I loved the surprise in your eyes Toy Boy as you ate the first bite of that pork chop.  I love how gradually as you have eaten with us you have become more and more “happy to” eat over.  I am more than a little glad you like.  

 Don’t ever think its a put out.  I do not offer to cook,  if I do not want to.  It relaxes me.   I do it because it brings me joy.  So stop complaining about my wanting to cook meals.  Its part of what I do to feel as if I contribute more situation!

Sunday, June 16, 2013

Letters 3 - The pieces fall away as others grow back.





 That’s it no more NyQuil before bed.  I just woke to a dream wherein Leonard Nimoy was trying to get me to touch his dick.   I mean I have been having an odd fascination with the logical lately.  And people with a kind of intelligence.   But there are a million non fictional intellectuals out there who would fit the bill.   Why would I choose a fictional one?  It’s just not logical!!!  (laughs)  I guess I should say “Spock was trying to get me to touch his dick.”  Because he was in full on Star Trek garb and spoke like his character as well.    Then,  I got a jingle from My IMOM.  He had finished a meeting and wanted to come by.   Makes me smile he still asks.  As if I will ever say no.  “Mind if I pop by”     Always,  any time of day (or night)  Babe....  Does he realize I would never say no?

I wonder?

 

Now I am gonna summarize the next few weeks in two simple words.  “Roller Coaster”.     Well that’s 2 words but you know what I mean.    I've had my Rebound and quick “Flick of my Bic” Since I Separated from my Husband.   Went through the whole “swear off men” I don’t need em and the “so lonely I could die”  phase.  My IMOM is going thru the same thing.  Almost same time frame.  Only,  His divorce is not final.   I have no idea who had it easier.  Him or me going through this.  I did want to say i had it easier, but, I can’t,  In raising the pros and the cons.   The angry phase with the divorce.  The survival mode people go into when it is going on.  He got to spend Out and Doing.   Parties,  and even a woman (or two).    I was locked up and sick.  Recovering and trying to get myself situated and ready for a uproot.  Living with my husband until I was able to move here to S Florida.    So that put a serious damper on my “let off steam”  possibilities.    I Quit smoking pot drank only occasionally.     It was hard to be in the same house as him.  Now,  flip side.  My IMOM,  he has been separated with a brief attempt at reconciliation.  So there was a little more freedom.    My Divorce is now final took 3 months after I left NY for that to happen.  His is not.  So,  Now I am free and he is heavy weighed down even in his freedom in getting all this taken care of.   So I think it evens out. each experience is as shitty as the other...    I have a feeling the feeling of Release when its all over is just as Oddly Wonderful too...

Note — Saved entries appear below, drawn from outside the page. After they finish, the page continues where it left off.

Lemma sscanf_d v rest :
  - 2 ^ 31 < v < 2 ^ 31 -> stops Float.is_dec rest ->
  sscanf (num_text 10 (u64 v) false true 0 false ++ rest) (str "%d") [DNum] =
    Ret (1, [StNum false v]).
Proof.
  intros Hv Hr. unfold str. cbn [String.list_ascii_of_string fmap list_fmap].
  rewrite sscanf_conversion by auto.
  assert (forall p sc, conversion 0 false false [ch "d"] (set_in p sc) =
    (let '(neg, n, p) := d_sign (skip_ws p) in
     '(val, n, p) ← d_digits 0 neg 0 n p;
     let val := if neg =? 1 then - val else val in
     sc ← store_num false false (neg <? n) val (set_in p sc); Ret ([ch "d"], sc))) as Hconv
    by reflexivity.
  change (mkScan ?p ?a ?o ?c) with (set_in p (mkScan [] a o c)). rewrite Hconv. clear Hconv.
  unfold num_text. assert (s64 (u64 v) = v) as -> by ilia. cbn [andb].
  replace (Z.to_nat (0 - _)) with 0%nat by lia. cbn [replicate app].
  set (neg := Z.b2z (v <? 0)).
  assert (d_sign (skip_ws (((if v <? 0 then str "-" else []) ++
            numeral false 10 (if v <? 0 then - v else u64 v)) ++ rest)) =
          (neg, neg, numeral false 10 (Z.abs v) ++ rest)) as ->.
  { subst neg. rewrite <- app_assoc. destruct (Z.ltb_spec v 0).
    - rewrite skip_ws_stop, Z.abs_neq by (done || lia). reflexivity.
    - cbn [app]. rewrite u64_small, numeral_visible, Z.abs_eq by lia. unfold d_sign.
      destruct (numeral_head 10 v) as (c & ds & -> & Hc); [lia..|].
      destruct (based_visible 10 c ltac:(lia) Hc) as (_ & ? & ? & _).
      change (peek ((c :: ds) ++ rest)) with c.
      rewrite (proj2 (Z.eqb_neq c (ch "-"))), (proj2 (Z.eqb_neq c (ch "+"))) by done. done. }
  rewrite d_digits_read by (lia || done || (apply numeral_based; lia) ||
    (rewrite num_from_numeral; lia)).
  pose proof (numeral_length_pos 10 (Z.abs v) ltac:(lia) ltac:(lia)).
  rewrite bind_ret, num_from_numeral, (proj2 (Z.ltb_lt neg _)) by lia.
  replace (if neg =? 1 then - Z.abs v else Z.abs v) with v; [reflexivity|].
  subst neg. destruct (Z.ltb_spec v 0); cbn; lia.
Qed.
(** A table pointer with flag bits below the page offset. *)
Lemma lor_frame t f : aligned t -> 0 <= f < 4096 -> Z.lor t f = t + f.
Proof.
  intros Ha Hf. rewrite <- Z.add_lor_land. enough (Z.land t f = 0) as -> by lia.
  unfold aligned, PAGE_SIZE in Ha.
  apply Z.bits_inj'. intros i Hi. rewrite Z.land_spec, Z.bits_0.
  destruct (Z.lt_ge_cases i 12).
  - rewrite <- (Z.mod_pow2_bits_low t 12) by lia. change (2 ^ 12) with 4096.
    by rewrite Ha, Z.bits_0.
  - rewrite andb_comm. destruct (decide (f = 0)) as [->|]; [by rewrite Z.bits_0|].
    rewrite Z.bits_above_log2; [done|lia|].
    apply Z.log2_lt_pow2; [lia|]. apply Z.lt_le_trans with (2 ^ 12); [lia|].
    apply Z.pow_le_mono_r; lia.
Qed.

Lemma flag_bit t f k : aligned t -> 0 <= f < 4096 -> 0 <= k < 12 ->
  Z.testbit (t + f) k = Z.testbit f k.
Proof.
  intros Ha Hf Hk. unfold aligned, PAGE_SIZE in Ha.
  rewrite <- (Z.mod_pow2_bits_low (t + f) 12), <- (Z.mod_pow2_bits_low f 12) by lia.
  change (2 ^ 12) with 4096. replace ((t + f) mod 4096) with (f mod 4096) by ilia. done.
Qed.

(** The entry that links a new table. *)
Lemma link_entry_spec t f :
  frame_ok t -> 0 <= f < 4096 -> Z.testbit f 7 = false -> 
  let e := Z.lor (Z.lor (Z.lor t PAGE_PRESENT) PAGE_WRITE) f in
  0 <= e < 2 ^ 64 /\ present e = true /\ large e = false /\ pt_ptr e = t.
Proof.
  intros [Ht Ha] Hf Hf7. cbv zeta. rewrite <- !Z.lor_assoc.
  assert (Hlow : 0 <= Z.lor PAGE_PRESENT (Z.lor PAGE_WRITE f) < 4096).
  { by repeat apply (lor_bound _ _ 12). }
  rewrite lor_frame by done. unfold PMM_MAX_ADDR in Ht.
  rewrite present_bit, large_bit, !flag_bit by (done || lia).
  rewrite !Z.lor_spec, Hf7. split_and!; [lia|lia|done|done|].
  rewrite pt_ptr_spec by lia. unfold aligned, PAGE_SIZE in Ha. ilia.
Qed.

Lemma link_entry_plain t : frame_ok t ->
  let e := Z.lor (Z.lor t PAGE_PRESENT) PAGE_WRITE in
  0 <= e < 2 ^ 64 /\ present e = true /\ large e = false /\ pt_ptr e = t.
Proof.
  intros Ht. pose proof (link_entry_spec t 0 Ht ltac:(lia) eq_refl) as H.
  by rewrite Z.lor_0_r in H.
Qed.

(** The flag part of an entry does not reach into its frame. *)
Lemma pt_ptr_lor_flags e f k : Z.land k (not64 0xFFF) = 0 ->
  pt_ptr (Z.lor e (Z.land f k)) = pt_ptr e.
Proof.
  intros Hk. unfold pt_ptr. by rewrite Z.land_lor_distr_l, <- Z.land_assoc, Hk, Z.land_0_r, Z.lor_0_r.
Qed.

Lemma pt_ptr_mask_flags e k : Z.land k (not64 0xFFF) = not64 0xFFF ->
  pt_ptr (Z.land e k) = pt_ptr e.
Proof. intros Hk. unfold pt_ptr. by rewrite <- Z.land_assoc, Hk. Qed.

Lemma not64_bound k : 0 <= not64 k < 2 ^ 64.
Proof. apply u64_range. Qed.

Lemma leaf_entry_spec phys flags :
  0 <= leaf_entry phys flags < 2 ^ 64 /\ present (leaf_entry phys flags) = true /\
  pt_ptr (leaf_entry phys flags) = pt_ptr phys.
Proof.
  unfold leaf_entry. split; [|split].
  - apply (lor_bound _ _ 64); [done| |done].
    apply (lor_bound _ _ 64); [done|apply (land_bound _ _ 64); [done|apply not64_bound]..].
  - rewrite present_bit, Z.lor_spec. apply orb_true_r.
  - change PAGE_PRESENT with (Z.land PAGE_PRESENT PAGE_PRESENT).
    rewrite pt_ptr_lor_flags by reflexivity.
    rewrite <- Z.land_assoc, pt_ptr_lor_flags by reflexivity.
    by rewrite pt_ptr_mask_flags by reflexivity.
Qed.

(** Splitting a leaf maps every page where the leaf mapped it. *)
Lemma split_entry_spec leaf flags j :
  0 <= leaf < 2 ^ 64 -> present leaf = true -> idx j ->
  0 <= split_entry leaf flags j < 2 ^ 64 /\ present (split_entry leaf flags j) = true /\
  pt_ptr (split_entry leaf flags j) = page_of (leaf, [j]).
Proof.
  intros Hl Hp Hj. unfold split_entry, page_of.
  set (lf := Z.land leaf (Z.lor PAGE_PRESENT _)).
  assert (Hlf : 0 <= lf < 4096).
  { apply (land_bound leaf _ 12); done. }
  assert (Hlf0 : Z.testbit lf 0 = true)
    by (subst lf; rewrite Z.land_spec, <- present_bit, Hp; done).
  change (2 ^ 21 - 1) with (Z.ones 21).
  assert (Z.land leaf (not64 (Z.ones 21)) = leaf / 2 ^ 21 * 2 ^ 21) as ->
    by (apply (mask_down 21); lia).
  set (X := leaf / 2 ^ 21 * 2 ^ 21 + j * 2 ^ 12).
  assert (HX : 0 <= X < 2 ^ 64 /\ aligned X).
  { subst X. unfold idx, aligned, PAGE_SIZE in *. change (2 ^ 21) with 2097152. change (2 ^ 12) with 4096. ilia. }
  rewrite Z.shiftl_mul_pow2 by done. fold X.
  rewrite u64_small, (lor_frame X lf) by (done || apply HX).
  assert (He : 0 <= X + lf < 2 ^ 64 /\ present (X + lf) = true /\ pt_ptr (X + lf) = X).
  { destruct HX as [HX Ha]. assert (X + 4096 <= 2 ^ 64) by (unfold aligned, PAGE_SIZE in Ha; ilia).
    rewrite present_bit, flag_bit, pt_ptr_spec by (done || lia).
    split_and!; [lia|lia|done|]. unfold aligned, PAGE_SIZE in Ha. ilia. }
  destruct He as (He & Hep & Hef).
  destruct (negb (Z.land flags (Z.lor PAGE_PWT PAGE_PCD) =? 0)); [|done]. split; [|split].
  - apply (lor_bound _ _ 64); [done|apply (land_bound _ _ 64); [done|apply not64_bound]|].
    apply (land_bound _ _ 64); done.
  - rewrite present_bit, Z.lor_spec, !Z.land_spec, <- present_bit, Hep. done.
  - rewrite pt_ptr_lor_flags, pt_ptr_mask_flags by reflexivity. done.
Qed.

Toy boy,  I have to tell you I am glad to be here at this moment in your life.   Seeing this thru your eyes has been oddly helpful to me.  You said it before, the similarities, just uncanny.   But i guess that is just more proof that you are right.  None of our experiences are truly individual.   I Mean it when i say.  Whatever you need.



 I mentioned before that he kept from the beginning telling me he was doing what he calls “Putting in safety wedges” with me.   Reminding me he may have to leave the country if he cannot afford what his wife asks for and wants and paying the prices in the USA for living.  The next few weeks was a process of laying them out.   Making sure I would protect my heart,  Because as he says “It’s better to have a scratch or cut and avoid a broken arm”    he insists everything ends.   Both of us struggle with the internal voices  both sirens singing “songs of doubt”  and the angelic voices saying to never give up on love,  companionship or Intimacy.  So he and I both drew close and pulled away in our own ways.   We got together just about every time he had the ability to come out.  I still do not have transport but I bet ya I get a scooter before the summer is out!   ;)  Yeah,  I’m gonna be one of those.....  *laughs evilly*  


  As adamantly as he put them wedges in,  I put up my walls.   Not all of it was defence of my heart.  Some of it is simply lessons learned about people,  “love” the illusion,  and “love” the reality.  There is a difference.    This experience with him has taught me even more about it.   Summarized and clarified the lessons taught to me by my marriage and divorce.   Love doesn't conquer all..    Love does, however,  adapt   Love does not consume.  It can immerse.  Love does not forgive all things.   If there is love.  mutually  there is no need to forgive.  But simply to understand.     There are also different kinds of love.   Ahhhh!  Back to my days as a Jehovah’s Witness...   Agape love?   There were others too I can’t think of it...  Oh Google..  Yes.  Google!  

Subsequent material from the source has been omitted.